Die veränderte Ästhetik der Fotografie durch das Smartphone
Mit der Verbreitung des Smartphones hat sich unsere fotografische Kultur grundlegend gewandelt. Das Smartphone ist längst zu einem unverzichtbaren Alltagsbegleiter geworden.
Wir richten den Fokus auf alltägliche, scheinbar selbstverständliche Anwendungsbeispiele der Smartphone-Fotografie und untersuchen, wie sich dadurch unsere Perspektiven und Wahrnehmungen verändert haben.
Lässige und vielfältige Motive
Während Kameras früher vor allem bei besonderen Anlässen zum Einsatz kamen, ist das Fotografieren mit dem Smartphone heute fester Bestandteil des Alltags. Von Mahlzeiten bis zum Trainingsfortschritt – eine große Bandbreite an Motiven wird dokumentiert. Szenen, die früher kaum Beachtung fanden, werden nun fotografisch festgehalten und erweitern unseren Blick auf die Welt. In Zeiten, in denen ausschließlich mit Film fotografiert wurde, hätte man wohl kaum teuren Film für das Abendessen oder das Haustier verwendet. Alltägliche Fotografie auf Film zu bannen, ist heute fast schon ein zeitgenössisches Statement.
Image by ハル
Das Selfie als Ausdrucksform
Selfies sind ein prägendes Element der Smartphone-Fotografie und haben sich als Mittel der individuellen Selbstdarstellung etabliert. Menschen fotografieren sich selbst und teilen diese Momente, was eine persönlichere Kommunikation ermöglicht. Allerdings zeigt eine Studie im Journal of Visual Literacy mit australischen Probanden, dass nur etwa 14 % der befragten Smartphone-Nutzer tatsächlich die Selfie-Kamera verwenden. Es wird vermutet, dass viele vermeiden möchten, als narzisstisch wahrgenommen zu werden.
Zunahme vertikaler Bildformate
Durch das vertikale Design von Smartphones und die Popularität von Apps wie Instagram oder Snapchat nimmt die Zahl der Hochformat-Fotografien stetig zu. Vielleicht ist die Zukunft gar nicht mehr so fern, in der wir nicht mehr wissen, ob das Standardformat für Fotos Hoch- oder Querformat ist.

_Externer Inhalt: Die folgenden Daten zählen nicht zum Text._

(** ** Dispatch *)

(** The handler named after the opcode; an unused opcode ends in [LOG(FATAL)]. *)
Definition handler (opcode : Code) : H bool :=
  let r := raw opcode in
  if r <=? raw MOVE_EXCEPTION then handle_move opcode
  else if r <=? raw RETURN_OBJECT then handle_return opcode
  else if r <=? raw CONST_CLASS then handle_const opcode
  else if r <=? raw THROW then handle_object opcode
  else if r <=? raw SPARSE_SWITCH then handle_branch opcode
  else if r <=? raw CMP_LONG then handle_cmp opcode
  else if r <=? raw IF_LEZ then handle_branch opcode
  else if r <? raw AGET then lift None
  else if r <=? raw APUT_SHORT then handle_array opcode
  else if r <=? raw IGET_SHORT then handle_get opcode
  else if r <=? raw IPUT_SHORT then handle_put opcode
  else if r <=? raw SGET_SHORT then handle_get opcode
  else if r <=? raw SPUT_SHORT then handle_put opcode
  else if r <? raw NEG_INT then handle_invoke opcode
  else if r <=? raw INT_TO_SHORT then handle_unop opcode
  else if r <=? raw USHR_INT then handle_int opcode
  else if r <=? raw USHR_LONG then handle_long opcode
  else if r <=? raw REM_DOUBLE then handle_float opcode
  else if r <=? raw USHR_INT_2ADDR then handle_int_2addr opcode
  else if r <=? raw USHR_LONG_2ADDR then handle_long_2addr opcode
  else if r <=? raw REM_DOUBLE_2ADDR then handle_float_2addr opcode
  else if r <=? raw XOR_INT_LIT16 then handle_lit16 opcode
  else if r <=? raw USHR_INT_LIT8 then handle_lit8 opcode
  else if r <? raw INVOKE_POLYMORPHIC then lift None
  else if r <? raw CONST_METHOD_HANDLE then handle_invoke opcode
  else handle_const opcode.

End InstructionHandler.

(** ** The loop *)

(** The part of an iteration after a handler, or the preamble, returned false:
    whether the loop goes on. *)
Definition AfterFailure (dex_pc : Z) (inst : Instruction) : H bool :=
  exit ← gets exit_interpreter_loop_;
  if (exit : bool) then _ ← set_frame (SetDexPC kDexNoIndex); mret false
  else
    pending ← IsExceptionPending;
    if (pending : bool) then
      parking ← (if kIsVirtualThreadEnabled method then call IsVirtualThreadParking else mret false);
      if (parking : bool) then mret false
      else
        ok ← HandlePendingException dex_pc inst;
        if negb ok then _ ← set_frame (SetDexPC kDexNoIndex); mret false
        else mret true
    else mret true.

(** One iteration of the loop of [ExecuteSwitchImplCpp]. *)
Definition ExecuteInstruction : H bool :=
  next ← gets next_;
  let inst := At Insns_ next in
  let dex_pc := u32 next in
  _ ← set_frame (SetDexPC dex_pc);
  inst_data ← lift (Fetch16 inst 0);
  _ ← modify (λ s, mkInterp (world s) (result_register s) (ctx_result s) (next_ s) false);
  ready ← Preamble dex_pc inst_data;
  if (ready : bool) then
    opcode ← lift (Opcode_of inst_data);
    let format := FormatOf opcode in
    _ ← SetNextInstruction (next + SizeInCodeUnits_format format);
    success ← handler format dex_pc inst inst_data opcode;
    if (success : bool) then mret true else AfterFailure dex_pc inst
  else AfterFailure dex_pc inst.

(** [fuel] iterations: true once the method has returned, false when it is still
    running. *)
Fixpoint ExecuteLoop (fuel : nat) : H bool :=
  match fuel with
  | O => mret false
  | S fuel' =>
      continue ← ExecuteInstruction;
      if (continue : bool) then ExecuteLoop fuel' else mret true
  end.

Veränderte Wege der Informationsaufnahme
Die Quellen für ästhetische Inspiration haben sich auf soziale Medien wie Instagram verlagert. Besonders jüngere Generationen lernen über Social Media visuell, welche Motive und Herangehensweisen für die Fotografie relevant sind. Die zentrierte Bildkomposition ist ein markantes Beispiel für diesen Trend.
Image by Shimakou
Wechselwirkungen zwischen Technologie und Lebensstil
Diese Entwicklungen zeigen, wie Technologie unsere Sichtweisen und Kommunikationsformen beeinflusst. Fotografie dient längst nicht mehr nur der Dokumentation, sondern ist unbewusst Teil unseres visuellen Ausdrucks geworden. Gerade weil Kamera und Fotografie so allgegenwärtig sind, lohnt es sich, auch gesellschaftliche Auswirkungen zu reflektieren. So können wir unseren Alltag und unsere Kultur besser verstehen und miteinander teilen.